_Task directions_
Look at the entries below and restate word for word the lines from the first through the one that has "(** Every write of [evs] is".

_Working data_
+ + + +

(** A write that replaces [cur] by [new] keeps the session and its latches. *)
Definition write_latched (cur new : option MoonDeckAppData) : bool :=
  match cur, new with
  | Some a, Some b => flags_le a b
  | Some _, None => false
  | None, _ => true
  end.

(** Every write of [evs] is latched, the subject holding [cur] before [evs]. *)
Fixpoint flags_latched (cur : option MoonDeckAppData) (evs : list Event) : bool :=
  match evs with
  | [] => true
  | SubjectNext new :: rest => write_latched cur new && flags_latched new rest
  | _ :: rest => flags_latched cur rest
  end.

(* ================================================================== *)
(** ** A concrete session *)
(* ================================================================== *)

(** A host on which every call succeeds. *)
Definition obliging_host : Host :=
  {| host_setShortcutName := fun _ _ _ => true;
     host_terminateApp := fun _ _ _ => true;
     host_callPluginMethod := fun _ _ _ => Responded true "";
     host_closeSteam := fun _ _ => None |}.

(** A host on which every call fails; the plugin channel itself is down. *)
Definition failing_host : Host :=
  {| host_setShortcutName := fun _ _ _ => false;
     host_terminateApp := fun _ _ _ => false;
     host_callPluginMethod := fun _ _ _ => Rejected "channel unreachable";
     host_closeSteam := fun _ _ => Some "channel unreachable" |}.

(** The session made by [setApp(100, 555, "Game X", { nameSetToAppId: false })]. *)
Definition game_x : MoonDeckAppData :=
  {| steamAppId := 100; moonDeckAppId := 555; name := "Game X";
     redirected := false; beingKilled := false; beingSuspended := false;
     sessionOptions := {| nameSetToAppId := false |} |}.

(** The world after that [setApp] on a new proxy, whatever the host. *)
Definition game_x_world : World :=
  after (setApp 100 555 "Game X" {| nameSetToAppId := false |})
    obliging_host initial_world.

(** The same session once [changeName(true)] has succeeded. *)
Definition game_x_renamed_world : World :=
  after (changeName true) obliging_host game_x_world.

(* ================================================================== *)
(** ** Sequences of calls *)
(* ================================================================== *)

(** The public methods of the proxy, as one call each. *)
Inductive Operation : Type :=
| SetApp (steamAppId' moonDeckAppId' : Z) (name' : string)
    (sessionOptions' : SessionOptions)
| ApplySessionOptions
| ChangeName (changeToAppId : bool)
| CanRedirect
| ClearApp
| CloseSteamOnHost
| KillApp
| SuspendApp.

(** A caller that takes whatever the call gives, value or rejection, and
    goes on. *)
Definition settled {A} (m : Async A) : Async unit :=
  fun h w => (Returned tt, snd (m h w)).

Definition perform (o : Operation) : Async unit :=
  match o with
  | SetApp a b n s => settled (setApp a b n s)
  | ApplySessionOptions => settled applySessionOptions
  | ChangeName b => settled (changeName b)
  | CanRedirect => settled canRedirect
  | ClearApp => settled clearApp
  | CloseSteamOnHost => settled closeSteamOnHost
  | KillApp => settled killApp
  | SuspendApp => settled suspendApp
  end.

Fixpoint perform_all (ops : list Operation) : Async unit :=
  match ops with
  | [] => ret tt
  | o :: rest => perform o ;; perform_all rest
  end.

(** The calls that neither replace nor clear the session. *)
Definition within_session (o : Operation) : bool :=
  match o with
  | SetApp _ _ _ _ | ClearApp => false
  | _ => true
  end.

(** A run of [m] from [w], where the subject holds the session [v], only
    adds to the log, leaves in the subject what its writes say, and keeps
    every write latched. *)
Definition keeps_latches {A} (m : Async A) (h : Host) (w : World)
    (v : MoonDeckAppData) : Prop :=
  exists evs,
    trace (snd (m h w)) = trace w ++ evs
    /\ subject_value (snd (m h w)) = replay (Some v) evs
    /\ flags_latched (Some v) evs = true.

(* ================================================================== *)
(** ** More checks: identity, addressing, idle proxy *)
(* ================================================================== *)

(** The calls that do not start a session. *)
Definition keeps_idle (o : Operation) : bool :=
  match o with
  | SetApp _ _ _ _ => false
  | _ => true
  end.

(** Two sessions with the same identifiers and the same name. *)
Definition same_identity (a b : MoonDeckAppData) : bool :=
  Z.eqb (steamAppId a) (steamAppId b)
  && Z.eqb (moonDeckAppId a) (moonDeckAppId b)
  && String.eqb (name a) (name b).

(** Every write of [evs] keeps the session and its identity, the subject
    holding [cur] before [evs]. *)
Fixpoint identity_kept (cur : option MoonDeckAppData) (evs : list Event) : bool :=
  match evs with
  | [] => true
  | SubjectNext new :: rest =>
      match cur, new with
      | Some a, Some b => same_identity a b
      | Some _, None => false
      | None, _ => true
      end && identity_kept new rest
  | _ :: rest => identity_kept cur rest
  end.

+ + + +

_Your response_
(** A write that replaces [cur] by [new] keeps the session and its latches. *)
Definition write_latched (cur new : option MoonDeckAppData) : bool :=
  match cur, new with
  | Some a, Some b => flags_le a b
  | Some _, None => false
  | None, _ => true
  end.

(** Every write of [evs] is latched, the subject holding [cur] before [evs]. *)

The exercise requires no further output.